In fact, Scott even seems to join the conversation himself at one point in The Kardashians, agreeing with Khloé's suggestion that any "real and serious" future relationships would have to be "more age appropriate." "Yeah, like, you know, upper 20s," Scott responds. He then appears himself to admit the differences between dating somebody similar to his own age versus younger. “When you’re with an equal, you have to go back and forth,” he explains, with Khloé adding, “They challenge you.” The whole exchange shines a light on how both Scott and Khloé seem to be very much aware of how age-gap relationships often operate differently to others, and are still happy to joke about it anyway.
Of course, there are plenty of examples of celebrity age-gap relationships that have thrived without being problematic.
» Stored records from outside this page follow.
Lemma tf_gradients_spec y x g :
  exists r g', tf_gradients y x g = Ok r g' /\ (g < g')%nat /\
               is_some r = depends_on y (id_of x).
Proof.
  unfold tf_gradients.
  rewrite (bind_Ok _ _ _ _ _ (eq_refl : tf_ones_like y g = Ok (Unary g OnesLike y) (S g))).
  destruct (backprop_spec y (Unary g OnesLike y) (id_of x) (S g))
    as (r & g' & H & Hle & Hs).
  exists r, g'. repeat split; auto.
Qed.

(** ** What [dpg] builds *)

Ltac same_nodes := cbn; unfold ret; repeat f_equal; lia.

Lemma tf_clip_by_value_run t lo hi g :
  tf_clip_by_value t lo hi g = Ok (clip_by_value_node g t lo hi) (g + 2)%nat.
Proof. unfold tf_clip_by_value, clip_by_value_node. same_nodes. Qed.

Lemma tf_clip_by_norm_run t c g :
  tf_clip_by_norm t c g = Ok (clip_by_norm_node g t c) (g + 7)%nat.
Proof. unfold tf_clip_by_norm, clip_by_norm_node. same_nodes. Qed.

Lemma dpg_no_gradient q a clip norm g g1 :
  tf_gradients q a g = Ok None g1 ->
  dpg q a clip norm g =
  Raised (ValueError (Msg "q_max needs to be a function of a_max")).
Proof. intros H. unfold dpg. now rewrite (bind_Ok _ _ _ _ _ H). Qed.

Lemma dpg_nonpositive q a c norm g d0 g1 :
  tf_gradients q a g = Ok (Some d0) g1 ->
  c <= 0 ->
  dpg q a (Some c) norm g =
  Raised (ValueError
            (Format "dqda_clipping should be bigger than 0, {} found" c)).
Proof.
  intros H Hc. unfold dpg. rewrite (bind_Ok _ _ _ _ _ H).
  unfold bind at 1. now destruct (Rle_dec c 0).
Qed.
Fixpoint contains (k t : string) : bool :=
  startswith k t ||
  match t with
  | EmptyString => false
  | String _ t' => contains k t'
  end.

(** [k] occurs in [t]: the meaning of [k in t], said without the search. *)
Definition occurs_in (k t : string) : Prop :=
  exists pre post : string, t = pre +:+ k +:+ post.

(** Two strings differ only in whitespace and letter case: the same words,
    letter case aside. *)
Definition same_words (s1 s2 : string) : Prop :=
  lower <$> split_ws s1 = lower <$> split_ws s2.

Definition starts_space (s : string) : bool :=
  match s with
  | EmptyString => false
  | String c _ => isspace c
  end.

Fixpoint no_space (s : string) : bool :=
  match s with
  | EmptyString => true
  | String c s' => negb (isspace c) && no_space s'
  end.

(** A word: not empty, no whitespace in it. *)
Definition word (w : string) : Prop := w <> EmptyString /\ no_space w = true.

End Text.


(** ** Python values decoded from JSON *)

Module Py.

Inductive pyval : Type :=
| PNone
| PBool (b : bool)
| PInt (n : Z)
| PStr (s : string)
| PList (l : list pyval)
| PDict (d : list (string * pyval)).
Scott’s ex Sofia previously divulged to Cosmopolitan that people making a big deal about their age difference was ‘on them,’ saying she thought the gap was ‘great’. She also compared their 15-year difference to her parents Lionel Richie and Diane Alexander, who are 18 years apart and were married for nine years, with Sofia thinking they’re ‘perfection’. Then there’s George and Amal Clooney, who have 17 years between them, while Jason Statham and Rosie-Huntington-Whiteley have a 20-year gap - both two of Hollywood’s favourite pairings.
Still, thanks to our collectively increased awareness around the potential imbalances in age-gap relationships, particularly where one person is just 19 or similar, it can still feel like Scott's jokes are landing badly. These are, of course, real women being spoken about too, which only seems to make the laughs feel worse. And perhaps it's only when you sit and relate your own experiences back to what's on screen (as many of us will) that you'll understand.
We have reached out to Scott’s reps for comment but didn’t receive a response.